Eylemde Aliağa Gemi Söküm işçilerinden gelen mesaj okundu:
“Gemi sökümde ağır şartlar altında çalışmaktayız. Yaptığımız iş ağır bir iş. Yaptığımız işe göre çok düşük bir ücrete çalışıyoruz. İstediğimiz zammı alamadığımız için üretimi durdurup greve çıktık. Taleplerimiz insan gibi koşullarda çalışmak ve istediğimiz zamları vermeleri. Eğer bunlar olmazsa biz mücadelemizi sürdüreceğiz. İstanbul’daki bütün emekçi dostlarımıza selam olsun, her zaman yanlarındayız.”
Asgari Değil İnsanca Yaşam bileşenleri adına yapılan basın açıklamasında da şunlar ifade edildi:
“Bir seçim yap diyorlar bize egemenler, yönetenler. İşsiz kalmayı mı seçeceksin, yoksa günde 14 saat çalışıp yine de geçinememeyi mi? Elektriğe, doğalgaza yapılan zamları görüp “buna da şükür” demeyi mi, yoksa sıradaki zammın nereye geleceğini tahmin etmeye çalışmayı mı, yoksa aynı cümleleri ağzında sakız edip ‘bizi mahvettiler’ deyip durmayı mı? Çocuğunu bir okula yerleştirememeyi mi seçeceksin, yoksa güç bela yerleştirdiğin okulda evladının beyninin çöple doldurulmasını mı?”
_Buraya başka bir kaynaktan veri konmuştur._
(* ===== verification/ProcessProofs.v ===== *)
(** * Proofs about child processes

    The life of a process as an instance of [Lifecycle], the exit callback, wait,
    and what happens when the child cannot be started. *)

From S2P Require Import Prelude State Runtime Logic Lifecycle Promise Worlds Streams Fs Process.

Lemma wp_get_process p al s (Q : IJJSProcess → World → Prop) w :
  w_mem w !! p = Some (al, CProcess s) → Q s w → wp (get_process p) Q w.
Proof. intros Hp HQ. unfold get_process. wp_step. eapply wp_load; [done|]. by wp_steps. Qed.

Lemma wp_put_process p al c s (Q : unit → World → Prop) w :
  w_mem w !! p = Some (al, c) → Q tt (set_mem (<[p := (al, CProcess s)]> (w_mem w)) w) →
  wp (put_process p s) Q w.
Proof. intros Hp HQ. unfold put_process. by eapply wp_store. Qed.

Ltac get_process := eapply wp_get_process; [lookup_tac|].
Ltac put_process := eapply wp_put_process; [lookup_tac|].
Ltac ps_simpl :=
  cbn [own pr_process pr_closed pr_finalized pr_stdin pr_stdout pr_stderr pr_exited pr_exit_status pr_term_signal
       pr_result ps_with_handle ps_with_closed ps_with_finalized ps_with_exit handles upd sel has_field pl_block
       pl_field h_init h_closing h_closed h_data h_type handle_closed].

(** ** The life of a process *)

Definition ps_life (s : IJJSProcess) : life :=
  mkLife (h_closing (pr_process s)) (pr_closed s) (pr_finalized s).

Record process_inv (w : World) (p : addr) (s : IJJSProcess) : Prop := {
  psi_safe : safe w;
  psi_init : h_init (pr_process s) = true;
  psi_data : h_data (pr_process s) = Some p;
  psi_life : life_ok (ps_life s);
  psi_closed : h_closed (pr_process s) = pr_closed s;
  psi_promise : pr_finalized s = false → droppable (pr_result s)
}.

Lemma wp_ps_maybe_close p al s (Q : unit → World → Prop) w :
  w_mem w !! p = Some (al, CProcess s) → h_init (pr_process s) = true →
  Q tt (if h_closing (pr_process s) then w
        else set_mem (<[p := (al, CProcess (ps_with_handle (mkHandle (h_type (pr_process s)) true false true
               (h_closed (pr_process s)) (h_data (pr_process s))) s))]> (w_mem w)) w) →
  wp (uvMaybeClose p) Q w.
Proof.
  intros Hp Hi HQ. unfold uvMaybeClose. wp_step. get_process. unfold uv_is_closing, uv_close.
  destruct (h_closing (pr_process s)) eqn:Hc; simpl negb; cbv iota; [by wp_steps|].
  rewrite Hi. simpl negb. cbv iota. wp_steps. put_process. exact HQ.
Qed.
“Bugününden kaygılı, yarınından umutsuz yaşamaktan başka bir gelecek de var… O gelecek, sefalet zammına karşı işaret fişeğini yakan Çimsataş işçilerinin direnişinde, Farplas işçilerinin gür sloganlarında, Trendyol emekçilerinin kapattığı kontakta, Migros işçilerinin kararlı direnişinde, Yemek Sepeti işçilerinin direnişinde, Aliağa’da, Antep’te ve birçok şehirde sefalet koşullarına karşı direnişe geçen işçilerde Sinbo işçisinin iradesinde, arkadaşlarının intiharına karşı isyan eden gençlikte, susmayan susturulamayan kadınlarda, kendini gösteriyor bizlere.
Gecelerinde aç yatmadığımız, gündüzlerinde sömürülmediğimiz bir yaşam için örgütlenmekten, mücadele etmekten başka bir yol yok. İnsanca-onurlu bir yaşam için taleplerimizi ancak mücadeleyle söküp kazanabiliriz.”